Below is a listing; restate from it, character for character, the lines beginning at the line holding "NoDup (trim ∘" and ending at the line holding "apply not_true_iff_false in", both included.

_____

(** The request [r] failed. *)
Definition refused r h : loader Q R :=
  if negb (r_ticket r =? ticket h)%nat
  then {| query := query h; ticket := ticket h; rows := rows h; nextCursor := nextCursor h;
          loading := loading h; failed := failed h; inflight := settle r h |}
  else {| query := query h; ticket := ticket h;
          rows := if has_cursor (r_cursor r) then rows h else [];
          nextCursor := default [] (r_cursor r); loading := false; failed := true; inflight := settle r h |}.

(** The network settles the requests in flight in any order, each with rows of what it asked for. *)
Inductive network_step : loader Q R -> loader Q R -> Prop :=
  | step_answer r page cursor h :
      r ∈ inflight h -> Forall (belongs (r_query r)) page -> good page -> network_step h (answered r page cursor h)
  | step_refuse r h : r ∈ inflight h -> network_step h (refused r h).

(** What the pane goes through: the reader acts, or the network does. *)
Inductive loader_step : loader Q R -> loader Q R -> Prop :=
  | step_select o h : loader_step h (select o h)
  | step_older h : loader_step h (loadOlder h)
  | step_retry h : loader_step h (retry h)
  | step_network h h' : network_step h h' -> loader_step h h'.

Definition reachable : loader Q R -> Prop := rtc loader_step unselected.

(** The request that owns the pane. *)
Definition owner h r : Prop := r ∈ inflight h /\ r_ticket r = ticket h.

(** The rows shown are the query's, unless the first page of a query that did not empty the pane is under way. *)
Definition rows_match h : Prop :=
  (forall r, owner h r -> has_cursor (r_cursor r) = true \/ clears = true) ->
  Forall (fun s => exists q, query h = Some q /\ belongs q s) (rows h).

Record loader_ok h : Prop := {
  ok_issued : Forall (fun r => (r_ticket r <= ticket h)%nat) (inflight h);
  ok_distinct : NoDup (r_ticket <$> inflight h);
  ok_mine : forall r, owner h r -> query h = Some (r_query r);
  ok_rows : rows_match h;
  ok_good : good (rows h);
  ok_loading : loading h = true <-> ticket h ∈ r_ticket <$> inflight h;
}.

(** Settling a request removes it and no other. *)
Lemma elem_of_settle r q h : q ∈ settle r h <-> q ∈ inflight h /\ r_ticket q <> r_ticket r.
Proof. unfold settle. by rewrite elem_of_filter_b, negb_true_iff, Nat.eqb_neq. Qed.
Lemma mapFrom_pairsFrom m : stored_map m -> mapFrom (pairsFrom m) = m.
Proof.
  intros [Ho Hk]. rewrite <- (obj_set_rebuild m Ho) at 2. unfold mapFrom, pairsFrom. clear Ho.
  generalize (@nil (jstr * jstr)) as acc. induction m as [|[k v] m IH]; intros acc; [done|]. simpl.
  apply Forall_cons in Hk as [(Hne & Ht & Hp) Hk]. rewrite IH by done. f_equal. unfold map_step. cbn [key pvalue]. simpl in *.
  by rewrite Ht, (proj2 (seqb_neq _ _) Hne), (proj2 (seqb_neq _ _) Hp).
Qed.

(** The draft's texts of a stored rule's parameters. *)
Lemma draft_params_get fields vals ps f o :
  NoDup (f_key <$> fields) -> (f, o) ∈ zip fields vals ->
  Forall2 (fun f o => readParam ps (f_key f) = default VUndef o) fields vals ->
  mget (fold_left (fun m f => obj_set m (f_key f) (param_text (readParam ps (f_key f)))) fields []) (f_key f) =
    Some (match o with Some v => param_text v | None => [] end).
Proof.
  intros Hn Hin H2. rewrite (mget_fold_fields (fun f => param_text (readParam ps (f_key f)))).
  apply elem_of_lookup_zip_with in Hin as (i & f' & o' & [= <- <-] & Hf & Ho).
  rewrite find_own_field by (eauto using list_elem_of_lookup_2).
  rewrite (Forall2_lookup_lr _ _ _ _ _ _ H2 Hf Ho). by destruct o.
Qed.


(** ** Label rows: what is proved *)

(** A row the map keeps. *)
Definition kept_row (p : Pair) : bool := negb (seqb (trim (key p)) [] || seqb (trim (key p)) (js "__proto__")).

Lemma mapFrom_snoc ps p : mapFrom (ps ++ [p]) = map_step (mapFrom ps) p.
Proof. unfold mapFrom. by rewrite fold_left_app. Qed.

(** The map holds under a name the value of the last row of that name. *)
Lemma mapFrom_get ps k :
  mget (mapFrom ps) k = pvalue <$> last (List.filter (fun p => kept_row p && seqb (trim (key p)) k) ps).
Proof.
  induction ps as [|p ps IH] using rev_ind; [done|]. rewrite mapFrom_snoc, List.filter_app. unfold map_step. simpl.
  unfold kept_row at 2. destruct (seqb (trim (key p)) [] || _); simpl; [by rewrite app_nil_r|].
  rewrite mget_obj_set. destruct (seqb (trim (key p)) k) eqn:E.
  - apply seqb_eq in E as <-. rewrite decide_True by done. simpl. by rewrite last_snoc.
  - apply seqb_neq in E. rewrite decide_False by congruence. by rewrite app_nil_r.
Qed.

Lemma duplicate_from_None seen ps :
  duplicate_from seen ps = None ->
  NoDup (trim ∘ key <$> List.filter (fun p => negb (seqb (trim (key p)) [])) ps) /\
  Forall (fun p => trim (key p) ∉ seen) (List.filter (fun p => negb (seqb (trim (key p)) [])) ps).
Proof.
  revert seen. induction ps as [|p ps IH]; intros seen; simpl; [intros _; split; constructor|].
  destruct (seqb (trim (key p)) []); simpl; [by apply IH|]. destruct (shas seen _) eqn:E; [done|].
  apply not_true_iff_false in E. rewrite shas_spec in E. intros [Hn Hf]%IH. split.
  - constructor; [|done]. intros (p' & Ek & Hp')%list_elem_of_fmap. simpl in Ek.
    pose proof (proj1 (Forall_forall _ _) Hf p' Hp') as Hout. simpl in Hout. rewrite elem_of_sadd in Hout. rewrite <- Ek in Hout. tauto.
  - constructor; [done|]. eapply Forall_impl; [exact Hf|]. simpl. intros p' Hp'. rewrite elem_of_sadd in Hp'. tauto.
Qed.

(** A form without a repeated name loses no row. *)
Lemma no_duplicate_keeps_rows ps p :
  duplicateKey ps = None -> p ∈ ps -> kept_row p = true -> mget (mapFrom ps) (trim (key p)) = Some (pvalue p).
Proof.
  intros [Hn _]%duplicate_from_None Hp Hk. rewrite mapFrom_get. set (l := List.filter _ ps).
  assert (Hpl : p ∈ l) by (apply elem_of_filter_b; split; [done|]; rewrite Hk; by apply seqb_eq).
  destruct (last l) as [p'|] eqn:El; [|by apply last_None in El; rewrite El in Hpl; apply not_elem_of_nil in Hpl].
  apply last_Some_elem_of, elem_of_filter_b in El as [Hp' [Hk' Ek%seqb_eq]%andb_true_iff]. simpl. do 2 f_equal.
  assert (Hf : forall x, x ∈ ps -> kept_row x = true -> x ∈ List.filter (fun p => negb (seqb (trim (key p)) [])) ps).
  { intros x Hx Hkx. apply elem_of_filter_b. split; [done|]. unfold kept_row in Hkx. by destruct (seqb (trim (key x)) []). }
  apply (NoDup_fmap_eq _ _ _ _ Hn); [by apply Hf|by apply Hf|done].
Qed.

Lemma mapFrom_keys ps k : is_Some (mget (mapFrom ps) k) -> exists p, p ∈ ps /\ trim (key p) = k.
Proof.
  rewrite mapFrom_get. intros [v Hv]. apply fmap_Some in Hv as (p & El & _).
  apply last_Some_elem_of, elem_of_filter_b in El as [Hp [_ Ek%seqb_eq]%andb_true_iff]. eauto.
Qed.

Module AlertingWitness.
Definition vals : list (option value) :=
  [Some (VStr (js "udp")); Some (VNum (dec 95 2)); Some (VNum (dec 125 1)); None; Some (VStr (js "zone-b"))].
Definition rule : AlertRule :=
  {| r_id := js "r1"; r_name := js "slow"; r_kind := js "zone-latency";
     r_params := [(js "protocol", VStr (js "udp")); (js "quantile", VNum (dec 95 2)); (js "thresholdMs", VNum (dec 125 1));
                  (js "destZone", VStr (js "zone-b"))];
     r_severity := js "warning"; r_forNs := int 5400000000000; r_labels := [(js "team", js "net")]; r_annotations := [];
     r_enabled := true |}.
Definition fields : list ParamField := default [] (mget KIND_PARAMS (js "zone-latency")).

Lemma vals_hold : Forall2 holds fields vals.
Proof.
  assert (Htext : forall f s, bool_decide (f_type f = p_number) || f_numeric f = false -> s <> [] -> trim s = s -> canonical f (VStr s)) by done.
  assert (Hnum : forall f m k, bool_decide (f_type f = p_number) || f_numeric f = true -> 0 <= k -> isFinite (dec m k) = true -> canonical f (VNum (dec m k))).
  { intros f m k Hf Hk Hd. split; [done|]. by apply double_dec. }
  apply Forall2_cons_2; [apply Htext; [vm_compute; reflexivity|discriminate|vm_compute; reflexivity]|].
  apply Forall2_cons_2; [apply Hnum; [vm_compute; reflexivity|lia|vm_compute; reflexivity]|].
  apply Forall2_cons_2; [apply Hnum; [vm_compute; reflexivity|lia|vm_compute; reflexivity]|].
  apply Forall2_cons_2; [exact I|].
  apply Forall2_cons_2; [apply Htext; [vm_compute; reflexivity|discriminate|vm_compute; reflexivity]|].
  apply Forall2_nil_2.
Defined.

End AlertingWitness.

_____

» RESPONSE BELOW
  NoDup (trim ∘ key <$> List.filter (fun p => negb (seqb (trim (key p)) [])) ps) /\
  Forall (fun p => trim (key p) ∉ seen) (List.filter (fun p => negb (seqb (trim (key p)) [])) ps).
Proof.
  revert seen. induction ps as [|p ps IH]; intros seen; simpl; [intros _; split; constructor|].
  destruct (seqb (trim (key p)) []); simpl; [by apply IH|]. destruct (shas seen _) eqn:E; [done|].
  apply not_true_iff_false in E. rewrite shas_spec in E. intros [Hn Hf]%IH. split.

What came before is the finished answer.